My first thought is "did I miss hands on wheel nags" (both hands were on wheel but sometimes it misses that), but no, it reported Front Radar Visibility Reduced and kept TACC/AP off for the rest of the trip.

The front of the car looked pretty much like Bjorn's when I got home, less bad, but similarly covered... The lack of a heated front really seeming to "pay dividend"... The weather was nothing special, this really does not bode well for winter use? I've used adaptive cruise since 2006 or so and usually only one or two issues every winter... never on the first day of snow driving...

cymttnnw8aa8kpa-jpg.246049

Bjørn Nyland on Twitter

You think something is wrong with his/her car, yet you had exactly the same issue yourself?

The problem we are discussing here is the Tesla radar placement behind a non-heated plastic bumper and the effects of that in winter conditions.
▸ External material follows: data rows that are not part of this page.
(** * Multi-channel A/D converter: hysteresis window, running average, accessors

    A shallow embedding of [adc.c] (the multi-channel driver) and the
    properties of its filter pipeline and accessor API.

    Conventions.
    - C unsigned integers are [Z] values; every operation that can wrap in C
      is written with its reduction ([u8], [u32], [u64]).
    - The static array [channel_data] is a [list adc_channel_data_t]; the
      functions that mutate it in C take the list and return the new one.
    - The FreeRTOS mutex is seen through its outcome only: an attempt to take
      it with a budget of [wait] ticks succeeds when the current holder
      releases it within that budget. *)

From Stdlib Require Import ZArith Lia List Bool.
From stdpp Require Import base list.

Local Open Scope Z_scope.

(** ** C integer arithmetic *)

Definition u8 (z : Z) : Z := z mod 2 ^ 8.
Definition u32 (z : Z) : Z := z mod 2 ^ 32.
Definition u64 (z : Z) : Z := z mod 2 ^ 64.

Definition is_u32 (z : Z) : Prop := 0 <= z < 2 ^ 32.

(** Modelled from the spec: [util.h], which defines the macros [MIN] and
    [MAX], is not among the sources; the text calls them min and max, and
    they are taken as the usual conditional expressions. *)
Definition MIN (a b : Z) : Z := if a <? b then a else b.
Definition MAX (a b : Z) : Z := if a >? b then a else b.

(** ** Build-time configuration

    The values [adc.c] takes from Kconfig and from FreeRTOSConfig. *)

Class Kconfig := {
  CONFIG_ADC_MAX_CHANNELS : Z;
  CONFIG_ADC_RUNNING_AVG_SIZE : Z;
  CONFIG_ADC_HYSTERESIS : Z;
  default_mins : list Z;
  default_maxs : list Z;
  configTICK_RATE_HZ : Z
}.

Definition ADC_MIN : Z := 0.
Definition ADC_MAX : Z := Z.shiftl 1 12.

(** ** Data *)

Record r_hyst_t := {
  min : Z;
  max : Z;
  hysteresis : Z
}.

Record r_avg_t := {
  queue : list Z;
  ptr : Z
}.

Record adc_channel_data_t := {
  raw_value : Z;
  normalized_value : Z;
  r_hyst : r_hyst_t;
  r_avg : r_avg_t;
  min_cal : Z;
  max_cal : Z
}.

Definition set_raw_value (c : adc_channel_data_t) (v : Z) :=
  {| raw_value := v; normalized_value := normalized_value c;
     r_hyst := r_hyst c; r_avg := r_avg c;
     min_cal := min_cal c; max_cal := max_cal c |}.

Definition set_normalized_value (c : adc_channel_data_t) (v : Z) :=
  {| raw_value := raw_value c; normalized_value := v;
     r_hyst := r_hyst c; r_avg := r_avg c;
     min_cal := min_cal c; max_cal := max_cal c |}.

Definition set_r_hyst (c : adc_channel_data_t) (h : r_hyst_t) :=
  {| raw_value := raw_value c; normalized_value := normalized_value c;
     r_hyst := h; r_avg := r_avg c;
     min_cal := min_cal c; max_cal := max_cal c |}.

Definition set_r_avg (c : adc_channel_data_t) (a : r_avg_t) :=
  {| raw_value := raw_value c; normalized_value := normalized_value c;
     r_hyst := r_hyst c; r_avg := a;
     min_cal := min_cal c; max_cal := max_cal c |}.

Definition set_cal (c : adc_channel_data_t) (lo hi : Z) :=
  {| raw_value := raw_value c; normalized_value := normalized_value c;
     r_hyst := r_hyst c; r_avg := r_avg c;
     min_cal := lo; max_cal := hi |}.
Radar placement which, incidentally, AP1 Model S does not have, but 2016 Model X does have (all Model Xs do). Your message is supporting the argument @AWDtsla is making. AP1 Model S has an exposed (well exposed with its own cover plate), heated radar. Model X / AP2 does not.

Ironically enough, Tesla probably chose the Model X / AP2 radar placement in part to avoid massed snow clogging up the AP1 radar. But in the process the denied the radar the ability to melt through whatever is in front of it.

I guess it makes California sense. Snow is the white sub-freezing stuff that blows around you like powder when you go up the mountain on a sunny day to go skiing and you catch some of it on the bumper navigating the parking lot.

The supercooled Norwegian spray is something else, building up like a plate of mithril in front of the radar signal, with nothing to melt it away.